(* ===== verification/ChainCodec.v ===== *)
(** * What the chain stores is read back

    Round trips of the values in the extras database; the bytes of a receipt, and of all
    receipts of a block, decode to what was written. *)
From stdpp Require Import base gmap list list_numbers.
From Stdlib Require Import ZArith Lia.
From S2P Require Import Prelude Rlp RlpProofs CodecProofs TransactionProofs Interfaces Receipts TrieCode BlockHeader BlockHeaderProofs BlockVerify BlockChain.
Open Scope Z_scope.

Lemma encode_hash_bound n h : (n <= 256)%nat → len (encode (rlp_hash n h)) <= Z.of_nat n + 9.
Proof.
  intros Hn. unfold rlp_hash. pose proof (encode_data_len (toBE_n n h)) as Hd. rewrite length_toBE_n in Hd. unfold SIZE_MAX in Hd. lia.
Qed.
(** A list of hashes of at most 256 bytes. *)
Lemma hashes_ok n (l : list Z) : (n <= 256)%nat → len l < 2 ^ 50 → item_ok (Items (rlp_hash n <$> l)) ∧ len (encode (Items (rlp_hash n <$> l))) < 2 ^ 60.
Proof.
  intros Hn Hl. pose proof (concat_len_le encode (rlp_hash n <$> l) (Z.of_nat n + 9)) as Hc.
  rewrite length_fmap in Hc. specialize (Hc ltac:(intros x (h&->&_)%list_elem_of_fmap; by apply encode_hash_bound)).
  pose proof (encode_items_len (rlp_hash n <$> l)) as He. unfold SIZE_MAX in He.
  assert (len (encode (Items (rlp_hash n <$> l))) < 2 ^ 60) as Hb by nia.
  split; [|done]. apply good_items; [|unfold fits, SIZE_MAX; lia]. apply Forall_fmap, Forall_true. intros h. apply good_hash_any.
Qed.
Lemma hash_item_ok n h : (n <= 256)%nat → item_ok (rlp_hash n h).
Proof. intros Hn. apply good_hash_any. unfold fits, SIZE_MAX. pose proof (encode_hash_bound n h Hn). lia. Qed.
Lemma hash_lax_256 h : 0 <= h < 256 ^ 256 → toHash_lax 256 (encode (rlp_hash 256 h)) = Ok h.
Proof.
  intros Hh. pose proof (hash_item_ok 256 h ltac:(lia)) as Ho. unfold toHash_lax.
  rewrite (requireGood_ok _ Ho), (isData_ok _ Ho), (payload_ok _ Ho). cbn [mbind outcome_bind payload_of rlp_hash is_items negb].
  change (Z.to_nat 256) with 256%nat. rewrite take_ge by (by rewrite length_toBE_n). by rewrite fromBE_toBE_n.
Qed.
Lemma encode_ne x : item_ok x → encode x ≠ [].
Proof. apply encode_nonempty. Qed.
Lemma unsigned_read n : 0 <= n < 2 ^ 32 → toInt 4 (encode (rlp_unsigned n)) = Ok n.
Proof.
  intros Hn. unfold rlp_unsigned. rewrite Z.mod_small by lia. apply (toInt_ok n 4); unfold in256, M256; lia.
Qed.
Lemma hash32_read h : in256 h → toHash 32 (encode (rlp_hash 32 h)) = Ok h.
Proof. intros Hh. apply (toHash_ok 32); [lia|exact Hh]. Qed.

Lemma hash_lax_32 h : in256 h → toHash_lax 32 (encode (rlp_hash 32 h)) = Ok h.
Proof. intros Hh. apply (toHash_lax_ok 32); [lia|exact Hh]. Qed.

Record details_wf (d : BlockDetails) : Prop := {
  dw_number : 0 <= d_number d < 2 ^ 32; dw_td : in256 (d_totalDifficulty d); dw_parent : in256 (d_parent d);
  dw_children : Forall in256 (d_children d); dw_few : len (d_children d) < 2 ^ 50 }.
Lemma details_items_ok d : details_wf d → item_ok (Items [rlp_unsigned (d_number d); rlp_int (d_totalDifficulty d); rlp_hash 32 (d_parent d);
                 Items (rlp_hash 32 <$> d_children d)]).
Proof.
  intros []. destruct (hashes_ok 32 (d_children d)) as [Hok Hlen]; [lia|done|].
  apply good_items.
  - repeat (apply Forall_cons; split); [apply good_unsigned|by apply good_int|apply good_hash_any|by intros _|by apply Forall_nil].
  - set (l := [_; _; _; _]). pose proof (encode_items_len l) as He. unfold fits, SIZE_MAX in *.
    pose proof (encode_hash_bound 32 (d_parent d) ltac:(lia)). pose proof (encode_int_len (d_totalDifficulty d) ltac:(done)).
    pose proof (encode_int_len (d_number d mod 2 ^ 32)) as Hi.
    specialize (Hi ltac:(unfold in256, M256; pose proof (Z.mod_pos_bound (d_number d) (2 ^ 32)); lia)). fold (rlp_unsigned (d_number d)) in Hi.
    assert (len (concat (encode <$> l)) < 2 ^ 61); [|lia]. unfold l. rewrite !fmap_cons, fmap_nil. cbn [concat]. rewrite !length_app. cbn [length]. lia.
Qed.
Lemma details_item d i x : details_wf d →
  [rlp_unsigned (d_number d); rlp_int (d_totalDifficulty d); rlp_hash 32 (d_parent d); Items (rlp_hash 32 <$> d_children d)] !! i = Some x →
  item (details_rlp d) i = Ok (encode x).
Proof. intros Hw. by apply item_lookup, details_items_ok. Qed.
Lemma hashes_back l : Forall in256 l → len l < 2 ^ 50 → toVector (toHash_lax 32) (encode (Items (rlp_hash 32 <$> l))) = Ok l.
Proof.
  intros Hc Hl. apply (toVector_ok (rlp_hash 32)); [by apply hashes_ok; [lia|]|].
  eapply Forall_impl; [exact Hc|]. intros h Hh _. by apply hash_lax_32.
Qed.
Lemma obind_eq {A B} (m : outcome A) (k : A → outcome B) x r : m = Ok x → k x = r → (y ← m; k y) = r.
Proof. by intros -> <-. Qed.
Lemma details_back d : details_wf d → details_rlp d ≠ [] ∧ details_of_rlp (details_rlp d) = Ok d.
Proof.
  intros Hw. split; [by apply encode_ne, details_items_ok|]. pose proof (λ i x, details_item d i x Hw) as Hi.
  eapply obind_eq; [by apply RLP_ok, details_items_ok|]. destruct Hw as [Hn Ht Hp Hc Hf].
  eapply obind_eq; [by apply (Hi 0%nat)|]. eapply obind_eq; [by apply unsigned_read|].
  eapply obind_eq; [by apply (Hi 1%nat)|]. eapply obind_eq; [by apply toInt_u256|].
  eapply obind_eq; [by apply (Hi 2%nat)|]. eapply obind_eq; [by apply hash32_read|].
  eapply obind_eq; [by apply (Hi 3%nat)|]. eapply obind_eq; [by apply hashes_back|]. by destruct d.
Qed.

Lemma blockHash_back h : in256 h → blockHash_rlp (mkBlockHash h) ≠ [] ∧ blockHash_of_rlp (blockHash_rlp (mkBlockHash h)) = Ok (mkBlockHash h).
Proof.
  intros Hh. assert (item_ok (rlp_hash 32 h)) as Ho by (apply item_ok_hash; lia). split; [by apply encode_ne|].
  eapply obind_eq; [by apply RLP_ok|]. eapply obind_eq; [by apply hash32_read|]. done.
Qed.

Definition blooms_wf (b : BlocksBlooms) : Prop := length (bb_blooms b) = 16%nat ∧ Forall (λ x, 0 <= x < 256 ^ 256) (bb_blooms b).
Lemma blooms_back b : blooms_wf b → blooms_rlp b ≠ [] ∧ blooms_of_rlp (blooms_rlp b) = Ok b.
Proof.
  intros [Hl Hb]. destruct (hashes_ok 256 (bb_blooms b)) as [Ho _]; [lia|lia|]. unfold blooms_rlp, blooms_of_rlp.
  split; [by apply encode_ne|]. eapply obind_eq; [by apply RLP_ok|]. rewrite isList_ok by done. cbn [is_items negb].
  eapply obind_eq; [by apply itemCount_ok|]. rewrite length_fmap, Hl.
  rewrite bool_decide_eq_false_2 by (intros H; by apply H). replace (Z.to_nat c_bloomIndexSize) with (length (bb_blooms b)) by exact Hl.
  apply (obind_eq _ _ (bb_blooms b)); [|by destruct b].
  revert Ho Hb. clear Hl. generalize (bb_blooms b) as l. intros l Ho Hb.
  assert (∀ k, (k <= length l)%nat → mapO (λ i, x ← item (encode (Items (rlp_hash 256 <$> l))) i; toHash_lax 256 x) (seq (length l - k) k) = Ok (drop (length l - k) l)) as H.
  { induction k as [|k IH]; intros Hk; [by rewrite drop_ge by lia|]. cbn [seq mapO].
    destruct (lookup_lt_is_Some_2 l (length l - S k)) as [x Hx]; [lia|].
    rewrite (item_lookup _ (length l - S k) (rlp_hash 256 x) Ho) by (by rewrite list_lookup_fmap, Hx). cbn [mbind outcome_bind].
    rewrite hash_lax_256 by (rewrite Forall_lookup in Hb; by eapply Hb). cbn [mbind outcome_bind].
    replace (S (length l - S k)) with (length l - k)%nat by lia. rewrite IH by lia. cbn [mbind outcome_bind].
    rewrite (drop_S _ _ _ Hx). do 3 f_equal. lia. }
  specialize (H (length l) ltac:(lia)). rewrite Nat.sub_diag in H. exact H.
Qed.

Lemma ta_back t : in256 (ta_blockHash t) → 0 <= ta_index t < 2 ^ 32 → ta_rlp t ≠ [] ∧ ta_of_rlp (ta_rlp t) = Ok t.
Proof.
  intros Hh Hi. unfold ta_rlp, ta_of_rlp. set (l := [_; _]).
  assert (item_ok (Items l)) as Ho.
  { apply good_items; [repeat (apply Forall_cons; split); [apply good_hash_any|apply good_unsigned|by apply Forall_nil]|]. unfold fits.
    pose proof (encode_items_len l) as He. unfold SIZE_MAX in *. pose proof (encode_hash_bound 32 (ta_blockHash t) ltac:(lia)).
    pose proof (encode_int_len (ta_index t mod 2 ^ 32)) as Hn.
    specialize (Hn ltac:(unfold in256, M256; pose proof (Z.mod_pos_bound (ta_index t) (2 ^ 32)); lia)). fold (rlp_unsigned (ta_index t)) in Hn.
    assert (len (concat (encode <$> l)) < 2 ^ 40); [|lia]. unfold l. rewrite !fmap_cons, fmap_nil. cbn [concat]. rewrite !length_app. cbn [length]. lia. }
  split; [by apply encode_ne|]. eapply obind_eq; [by apply RLP_ok|].
  eapply obind_eq; [by apply (item_lookup l 0 (rlp_hash 32 (ta_blockHash t)))|]. eapply obind_eq; [by apply hash32_read|].
  eapply obind_eq; [by apply (item_lookup l 1 (rlp_unsigned (ta_index t)))|]. eapply obind_eq; [by apply unsigned_read|]. by destruct t.
Qed.

(** ** Receipts *)
Record log_wf (l : LogEntry) : Prop := mkLogWf {
  lw_address : is_addr (le_address l); lw_topics : Forall in256 (le_topics l); lw_data : Forall is_byte (le_data l) }.
Definition status_wf (s : StatusOrRoot) : Prop := match s with StatusCode c => 0 <= c < 256 | StateRoot r => in256 r end.
Record receipt_wf (r : TransactionReceipt) : Prop := mkReceiptWf {
  rw_status : status_wf (r_statusCodeOrStateRoot r); rw_gas : in256 (r_gasUsed r); rw_bloom : 0 <= r_bloom r < 256 ^ 256;
  rw_log : Forall log_wf (r_log r) }.

Lemma toHash_any n h : item_ok (rlp_hash n h) → 0 <= h < 256 ^ Z.of_nat n → toHash (Z.of_nat n) (encode (rlp_hash n h)) = Ok h.
Proof.
  intros Ho Hh. unfold toHash. rewrite (requireGood_ok _ Ho), (isData_ok _ Ho), (payload_ok _ Ho).
  cbn [mbind outcome_bind payload_of rlp_hash is_items negb]. rewrite length_toBE_n, Z.ltb_irrefl. by rewrite fromBE_toBE_n.
Qed.
Lemma status_code_back c : 0 <= c < 256 → status_of_rlp (encode (rlp_int c)) = Ok (StatusCode c).
Proof.
  intros Hc. assert (forallb (λ c, match status_of_rlp (encode (rlp_int c)) with Ok (StatusCode x) => x =? c | _ => false end) (seqZ 0 256) = true) as H by (by vm_compute).
  rewrite forallb_forall in H. specialize (H c ltac:(apply list_elem_of_In, elem_of_seqZ; lia)).
  destruct (status_of_rlp _) as [[x|]| | | |]; try done. by apply Z.eqb_eq in H as ->.
Qed.
Lemma hash_length h : rlp_length (encode (rlp_hash 32 h)) = Ok 32.
Proof.
  unfold rlp_hash. cbn [encode]. destruct (encode_data_cases (toBE_n 32 h)) as [(x&Hx&_)|[-> _]].
  - apply (f_equal length) in Hx. by rewrite length_toBE_n in Hx.
  - rewrite length_toBE_n. change (header 0x80 (Z.of_nat 32)) with [160]. cbn [app]. rewrite rlp_length_cons by (by apply requireGood_cons). done.
Qed.
Lemma status_back s : status_wf s → status_of_rlp (encode (match s with StatusCode c => rlp_int c | StateRoot h => rlp_hash 32 h end)) = Ok s.
Proof.
  destruct s as [c|h]; intros Hs; [by apply status_code_back|]. unfold status_of_rlp. rewrite isData_ok by (apply item_ok_hash; lia). cbn [rlp_hash is_items negb].
  eapply obind_eq; [apply hash_length|]. cbn beta iota. rewrite Z.eqb_refl. eapply obind_eq; [by apply hash32_read|]. done.
Qed.

Lemma good_log l : log_wf l → good (log_item l).
Proof.
  intros []. apply good_items. repeat (apply Forall_cons; split); [apply good_hash_any| |by apply good_bytes|by apply Forall_nil].
  apply good_items, Forall_fmap, Forall_true. intros h. apply good_hash_any.
Qed.
Lemma good_receipt r : receipt_wf r → good (receipt_item r).
Proof.
  intros []. apply good_items. repeat (apply Forall_cons; split); [|by apply good_int|apply good_hash_any| |by apply Forall_nil].
  - destruct (r_statusCodeOrStateRoot r); [|apply good_hash_any]. apply good_int. unfold status_wf, in256, M256 in *. lia.
  - apply good_items, Forall_fmap. eapply Forall_impl; [done|]. apply good_log.
Qed.
Lemma log_back l : log_wf l → reads_back log_item log_of_rlp l.
Proof.
  intros [Ha Ht Hd] Ho. unfold log_item in *. set (fs := [_; _; _]) in *. pose proof (item_ok_items _ Ho) as Hf. unfold fs in Hf. rewrite !Forall_cons in Hf. destruct Hf as (_&Hok&Hda&_).
  unfold log_of_rlp. eapply obind_eq; [by apply itemCount_ok|]. rewrite bool_decide_eq_false_2 by (intros H; by apply H).
  eapply obind_eq; [by apply (item_lookup fs 0 (rlp_hash 20 (le_address l)))|]. eapply obind_eq; [apply (toHash_ok 20); [lia|exact Ha]|].
  eapply obind_eq; [by apply (item_lookup fs 1 (Items (rlp_hash 32 <$> le_topics l)))|].
  eapply obind_eq. { apply (toVector_ok (rlp_hash 32)); [done|]. eapply Forall_impl; [exact Ht|]. intros h Hh _. by apply hash_lax_32. }
  eapply obind_eq; [by apply (item_lookup fs 2 (rlp_bytes (le_data l)))|]. eapply obind_eq; [by apply toBytes_ok|]. by destruct l.
Qed.
Lemma receipt_back r : receipt_wf r → reads_back receipt_item receipt_of_rlp r.
Proof.
  intros [Hs Hg Hb Hl] Ho. unfold receipt_item in *. set (fs := [_; _; _; _]) in *. pose proof (item_ok_items _ Ho) as Hf. unfold fs in Hf. rewrite !Forall_cons in Hf. destruct Hf as (_&_&Hbo&Hlo&_).
  unfold receipt_of_rlp. eapply obind_eq; [by apply RLP_ok|]. eapply obind_eq; [by apply itemCount_ok|].
  rewrite isList_ok by done. rewrite bool_decide_eq_false_2 by (intros H; by apply H). cbn [is_items negb orb].
  eapply obind_eq; [by apply (item_lookup fs 0)|]. eapply obind_eq; [by apply status_back|].
  eapply obind_eq; [by apply (item_lookup fs 1 (rlp_int (r_gasUsed r)))|]. eapply obind_eq; [by apply toInt_u256|].
  eapply obind_eq; [by apply (item_lookup fs 2 (rlp_hash 256 (r_bloom r)))|]. eapply obind_eq; [by apply (toHash_any 256)|].
  eapply obind_eq; [by apply (item_lookup fs 3 (Items (log_item <$> r_log r)))|].
  eapply obind_eq; [apply (toVector_ok log_item log_of_rlp)|by destruct r]; [done|]. eapply Forall_impl; [exact Hl|]. apply log_back.
Qed.

(** All receipts of a block. *)
Definition receipts_ok (l : list TransactionReceipt) : Prop := Forall receipt_wf l ∧ fits (receipts_item l).
Lemma receipts_item_ok l : receipts_ok l → item_ok (receipts_item l).
Proof. intros [Hl Hf]. apply good_items; [|done]. apply Forall_fmap. eapply Forall_impl; [exact Hl|]. apply good_receipt. Qed.
Lemma receipts_back l : receipts_ok l → receipts_of_rlp (receipts_rlp (mkReceipts l)) = Ok (mkReceipts l).
Proof.
  intros Hl. pose proof (receipts_item_ok l Hl) as Ho. unfold receipts_of_rlp, receipts_rlp. cbn [br_receipts].
  eapply obind_eq; [by apply RLP_ok|]. eapply obind_eq; [by apply rlp_list_ok|]. eapply obind_eq; [|done].
  rewrite (mapO_ok receipt_item receipt_of_rlp id); [by rewrite list_fmap_id| |eapply Forall_impl; [apply Hl|]; apply receipt_back].
  apply item_ok_items in Ho. by rewrite Forall_fmap in Ho.
Qed.
Lemma receipt_blooms_back l : receipts_ok l → receipt_blooms (receipts_rlp (mkReceipts l)) = Ok (r_bloom <$> l).
Proof.
  intros Hl. pose proof (receipts_item_ok l Hl) as Ho. unfold receipt_blooms, receipts_rlp. cbn [br_receipts].
  eapply obind_eq; [by apply RLP_ok|]. eapply obind_eq; [by apply rlp_list_ok|].
  apply (mapO_ok receipt_item _ r_bloom); [apply item_ok_items in Ho; by rewrite Forall_fmap in Ho|].
  eapply Forall_impl; [apply Hl|]. intros r Hr Hi. eapply obind_eq; [by apply receipt_back|done].
Qed.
··········
### Task to carry out
What is asked for is an exact copy of the lines above from the one containing "receipts of a block, decode" through the one containing "(** A list of hashes of at most 256 bytes. *)", and only those.

### Task solution
    receipts of a block, decode to what was written. *)
From stdpp Require Import base gmap list list_numbers.
From Stdlib Require Import ZArith Lia.
From S2P Require Import Prelude Rlp RlpProofs CodecProofs TransactionProofs Interfaces Receipts TrieCode BlockHeader BlockHeaderProofs BlockVerify BlockChain.
Open Scope Z_scope.

Lemma encode_hash_bound n h : (n <= 256)%nat → len (encode (rlp_hash n h)) <= Z.of_nat n + 9.
Proof.
  intros Hn. unfold rlp_hash. pose proof (encode_data_len (toBE_n n h)) as Hd. rewrite length_toBE_n in Hd. unfold SIZE_MAX in Hd. lia.
Qed.
(** A list of hashes of at most 256 bytes. *)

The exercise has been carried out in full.